**WORK INSTRUCTIONS**
Use the entries below and reproduce exactly the lines from the one containing "[-m] and no" down to the one containing "r_start := 99;", both of them included.

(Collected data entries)
(** The directories of the bitcasks are listed as [names] and hold [fl]. *)
Definition left_by (fl : list fs) (now : Z) (names : bytes -> list bytes) : Prop :=
  forall i f, fl !! i = Some f -> lists (bdir env path h (Z.of_nat i)) f (names (bdir env path h (Z.of_nat i))) /\ settled (bdir env path h (Z.of_nat i)) f now.

(** Every run starts, answers its clients as a map that holds the live entries of
    [M], and ends with its pid file removed; the next run finds what it left. *)
Fixpoint runs_ok (names : bytes -> list bytes) (fss : Z -> fs) files M (rs : list run) : Prop :=
  match rs with
  | [] => True
  | r :: rs =>
      exists (sr : Server C) M0, main_start os sv K (with_listing k names) argv fss files (r_start r) = Ret sr /\ sr_options sr = o /\ recovered M M0 /\
      ((exists s, serve env o (sr_store sr) false (r_events r) = Ret (s, true, (spec_hrun M0 (clients (r_events r))).2) /\
          (Forall (closable h) (hs_bitcasks s) ->
           exists fl files', main (C := C) os sv K k names argv fss files (r_start r) (r_events r) (r_end r) = Ret (Some (fl, files', (spec_hrun M0 (clients (r_events r))).2)) /\
             (o_daemonize o = true -> forall p, o_pid_file o = Some p -> files' !! p = None) /\
             forall names', left_by fl (r_end r) names' ->
               runs_ok names' (fun i => default ∅ (fl !! Z.to_nat i)) files' (spec_hrun M0 (clients (r_events r))).1 rs)) \/
       (exists es1 es2 s q, r_events r = es1 ++ es2 /\ serve env o (sr_store sr) false es1 = Ret (s, q, (spec_hrun M0 (clients es1)).2) /\ exhausted s))
  end.

(** The store opens at any time with the live entries of [M]. *)
Definition opens (names : bytes -> list bytes) (fss : Z -> fs) (n : Z) M : Prop :=
  forall now, exists s M0, hs_open (C := C) (with_listing env names) fss path h 0 now = Ret (Some s) /\ recovered M M0 /\ hinv env (bdir env path h) n s M0 /\ hs_height s = h.

Lemma limits : 2 ^ 27 <= e_max_bucket_size env <= 2 ^ 32 - 2 ^ 27.
Proof. cbn [env env_of e_max_bucket_size]. unfold MB in Hmax. lia. Qed.

Lemma start_spec names fss files n M now :
  opens names fss n M ->
  exists (sr : Server C) M0, main_start os sv K (with_listing k names) argv fss files now = Ret sr /\ sr_options sr = o /\ recovered M M0 /\
    hinv env (bdir env path h) n (sr_store sr) M0 /\ hs_height (sr_store sr) = h.
Proof.
  intros Hop. destruct (Hop now) as (s & M0 & E & Hr & Hi & Hht). destruct (main_options_checked _ _ _ _ Ho) as (_ & _ & _ & _ & Hb0). destruct Hnet as [net En].
  eexists {| sr_store := s |}, M0. unfold main_start. rewrite Ho. cbn [mbind outcome_bind]. rewrite (Hb0 Hbefore).
  change (env_of (with_listing k names) (o_settings o)) with (with_listing env names). fold path h. rewrite E. cbn [mbind outcome_bind].
  rewrite (proj2 (Z.eqb_neq _ _) Hstub), Hloop. cbn [thread_init mbind outcome_bind]. rewrite En. cbn [mbind outcome_bind]. change (negb (0 =? 0)) with false. cbv iota. rewrite Hft, Hwk. cbn [negb].
  unfold loop_run. rewrite (proj2 (Z.ltb_ge _ 0)) by lia. cbn [negb andb mbind outcome_bind]. split; [reflexivity|]. done.
Qed.

Lemma pid_removed files p : o_pid_file o = Some p -> remove_pidfile sv files (o_pid_file o) !! p = None.
Proof. intros E. rewrite E. cbn [remove_pidfile]. rewrite (Hpid p E). apply lookup_delete_eq. Qed.

Lemma stop_spec n s M files now :
  hinv env (bdir env path h) n s M -> hs_height s = h -> n <= MAX_OPS -> Forall (closable h) (hs_bitcasks s) ->
  exists fl files', main_stop sv k o s files now = Ret (fl, files') /\ (o_daemonize o = true -> forall p, o_pid_file o = Some p -> files' !! p = None) /\
    forall names, left_by fl now names -> opens names (fun i => default ∅ (fl !! Z.to_nat i)) n M.
Proof.
  intros Hi Hht Hn Hcl. pose proof Hi as [_ _ Hlen He _ _]. rewrite Hht in *. pose proof limits as Hlim.
  destruct (close_all_spec (C := C) env Hfresh limits path h n M now (hs_bitcasks s) 0 Hn He Hcl) as (fl & Ef & Hfl & Hlv).
  exists fl, (if o_daemonize o then remove_pidfile sv files (o_pid_file o) else files). split; [unfold main_stop, hs_close; fold env; by rewrite Ef|].
  split; [intros -> p; apply pid_removed|]. intros names Hns now'.
  destruct (reopen_store (C := C) env Hfresh Hcheck path h Hh Hone Hne Hp Hok n now s M fl names now') as (s' & M' & Eo & Hrec & Hi' & Hht');
    [done|done|done|by rewrite Hfl|intros i f Hf; split; [by apply (Hlv i)|by apply Hns]|]. by exists s', M'.
Qed.

Lemma runs_spec rs : forall names fss files n M,
  opens names fss n M -> Forall (fun r => quits o false (r_events r) = true /\ Forall hreq_ok (clients (r_events r))) rs ->
  0 <= n -> n + Z.of_nat (length (flat_map r_events rs)) <= MAX_OPS -> runs_ok names fss files M rs.
Proof.
  induction rs as [|r rs IH]; intros names fss files n M Hop Hrs Hn Hlen; [done|]. apply Forall_cons in Hrs as [[Hq Hr] Hrs]. cbn [runs_ok flat_map] in *. rewrite length_app in Hlen.
  destruct (start_spec names fss files n M (r_start r) Hop) as (sr & M0 & Es & Hso & Hrec & Hi & Hht). exists sr, M0. do 3 (split; [done|]).
  pose proof limits as Hlim. pose proof (requests_length o (r_events r) false) as Hrl. pose proof (requests_ok o (r_events r) false Hr) as Hrq.
  destruct (hrun_reached env Hfresh ltac:(lia) (bdir env path h) (bdir_short env path h) n (sr_store sr) M0 (requests o false (r_events r)) Hi Hn ltac:(lia) Hrq)
    as [(s & E & Hi1)|(rs1 & rs2 & s & Hsplit & E & Hex)].
  - left. pose proof (run_height env _ _ _ _ Hrq E) as Hh1. rewrite Hht in Hh1. apply serve_run in E. rewrite Hq in E. exists s. split; [done|]. intros Hcl. rewrite requests_spec in Hi1.
    destruct (stop_spec _ s _ (sr_files sr) (r_end r) Hi1 Hh1 ltac:(lia) Hcl) as (fl & files' & Est & Hpf & Hnext). exists fl, files'. split.
    { unfold main. rewrite Es. cbn [mbind outcome_bind]. rewrite Hso. fold env. rewrite E. cbn [mbind outcome_bind]. by rewrite Est. }
    split; [done|]. intros names' Hl. apply (IH _ _ _ (n + Z.of_nat (length (requests o false (r_events r))))); [by apply Hnext|done|lia|lia].
  - right. destruct (requests_prefix o (r_events r) false rs1 rs2 Hsplit) as (es1 & es2 & Hes & <-). exists es1, es2, s, (quits o false es1). split; [done|]. split; [by apply serve_run|done].
Qed.

(** C1. The whole program.  A server is started again and again with the same command
    line, first on empty directories: one home directory, a height from 0 to 3, no
    [-m] and no [-C], data files of 128 to 3968 MB.  In every run it opens its store,
    listens, and answers its clients as one versioned map does, whatever the flush
    thread does in between, until a signal or the command [stopme] ends it; then it closes the store and
    removes its pid file; and the next run, whatever the order in which the kernel
    lists the directories, starts with every live entry that the run before had. *)
Theorem server_keeps_data files rs :
  Forall (fun r => quits o false (r_events r) = true /\ Forall hreq_ok (clients (r_events r))) rs -> Z.of_nat (length (flat_map r_events rs)) <= MAX_OPS ->
  runs_ok (fun _ => []) (fun _ => ∅) files ∅ rs.
Proof.
  intros Hrs Hlen. apply (runs_spec rs _ _ _ 0); [|done|lia|lia]. intros now. exists (empty_store h (home env path) now), ∅.
  split; [by apply (open_store (with_listing env (fun _ => [])))|]. split; [intros x; by rewrite lookup_empty|]. split; [by apply empty_hinv|done].
Qed.
End Runs.

(** ** Two runs of a daemon *)
Definition daemon_argv : list bytes := List.map lit ["-t8"; "-F"; "256"; "-dH"; "/db"; "-P"; "/run/beansdb.pid"; "-L"; "log.conf"]%string.
Definition demo_sv : ServerOS :=
  {| sv_pid := 4711; sv_fopen := fun _ => true; sv_fclose := fun _ => None; sv_unlink := fun _ => true; sv_stub := 3; sv_loop := true; sv_fds := [0; 1; 2; 3; 4];
     sv_getaddrinfo := fun _ _ => Some [demo_addr Bound; demo_addr AddrInUse]; sv_flush_thread := true; sv_workers := true |}.
Definition demo_runs : list run :=
  [{| r_start := 99; r_events := [Serve (HSet (lit "photo") (repeat 97 700) 3 0 100); Tick 101; Serve (HIncr (lit "hits") 5 102); Signal SIGTERM; Tick 103; Serve (HGet (lit "photo"))]; r_end := 200 |};
   {| r_start := 300; r_events := [Serve (HIncr (lit "hits") 1 301); Serve (HGet (lit "photo")); Signal SIGINT; Signal SIGINT]; r_end := 400 |}].

Definition main_kept : outcome (option ending * option ending) :=
  let run names fss r := main (C := Codec) demo_os demo_sv demo_kernel (quiet_env 0) names daemon_argv fss ∅ (r_start r) (r_events r) (r_end r) in
  match demo_runs with
  | [r1; r2] =>
      a ← run (fun _ => []) (fun _ => ∅) r1;
      match a with
      | None => Fault
      | Some (fl, _, _) =>
          let names d := List.concat (List.map (fun i => let x := dir_of 1 (lit "/db") i in if bool_decide (x = d) then listing x (default ∅ (fl !! Z.to_nat i)) else []) (seqZ 0 16)) in
          b ← run names (fun i => default ∅ (fl !! Z.to_nat i)) r2; Ret (a, b)
      end
  | _ => Fault
  end.
Example demo_main :
  match main_kept with
  | Ret (Some (_, files1, l1), Some (_, files2, l2)) =>
      l1 = [HStored true; HCount 5; HValue (Some (repeat 97 700, 3))] /\ l2 = [HCount 6; HValue (Some (repeat 97 700, 3))] /\ files1 = ∅ /\ files2 = ∅
  | _ => False
  end.
Proof. vm_compute. repeat split. Qed.

Lemma server_keeps_data_witness :
  match main_options demo_os daemon_argv with
  | Ret (o, _) => runs_ok (C := Codec) demo_os demo_sv demo_kernel (quiet_env 0) daemon_argv o (fun _ => []) (fun _ => ∅) ∅ ∅ demo_runs
  | _ => False
  end.
Proof.
  destruct (main_options demo_os daemon_argv) as [[o before]|?|] eqn:E; [|vm_compute in E; discriminate..].
  apply (server_keeps_data demo_os demo_sv demo_kernel (quiet_env 0) daemon_argv o before E); try (vm_compute in E; injection E as <- <-);
    first [reflexivity | discriminate | lia | done | (intros n; apply zeros_ok) | by_compute | (split; vm_compute; discriminate) | (vm_compute; discriminate) | (eexists; vm_compute; reflexivity) | idtac].
Defined.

**TASK RESPONSE**
    [-m] and no [-C], data files of 128 to 3968 MB.  In every run it opens its store,
    listens, and answers its clients as one versioned map does, whatever the flush
    thread does in between, until a signal or the command [stopme] ends it; then it closes the store and
    removes its pid file; and the next run, whatever the order in which the kernel
    lists the directories, starts with every live entry that the run before had. *)
Theorem server_keeps_data files rs :
  Forall (fun r => quits o false (r_events r) = true /\ Forall hreq_ok (clients (r_events r))) rs -> Z.of_nat (length (flat_map r_events rs)) <= MAX_OPS ->
  runs_ok (fun _ => []) (fun _ => ∅) files ∅ rs.
Proof.
  intros Hrs Hlen. apply (runs_spec rs _ _ _ 0); [|done|lia|lia]. intros now. exists (empty_store h (home env path) now), ∅.
  split; [by apply (open_store (with_listing env (fun _ => [])))|]. split; [intros x; by rewrite lookup_empty|]. split; [by apply empty_hinv|done].
Qed.
End Runs.

(** ** Two runs of a daemon *)
Definition daemon_argv : list bytes := List.map lit ["-t8"; "-F"; "256"; "-dH"; "/db"; "-P"; "/run/beansdb.pid"; "-L"; "log.conf"]%string.
Definition demo_sv : ServerOS :=
  {| sv_pid := 4711; sv_fopen := fun _ => true; sv_fclose := fun _ => None; sv_unlink := fun _ => true; sv_stub := 3; sv_loop := true; sv_fds := [0; 1; 2; 3; 4];
     sv_getaddrinfo := fun _ _ => Some [demo_addr Bound; demo_addr AddrInUse]; sv_flush_thread := true; sv_workers := true |}.
Definition demo_runs : list run :=
  [{| r_start := 99; r_events := [Serve (HSet (lit "photo") (repeat 97 700) 3 0 100); Tick 101; Serve (HIncr (lit "hits") 5 102); Signal SIGTERM; Tick 103; Serve (HGet (lit "photo"))]; r_end := 200 |};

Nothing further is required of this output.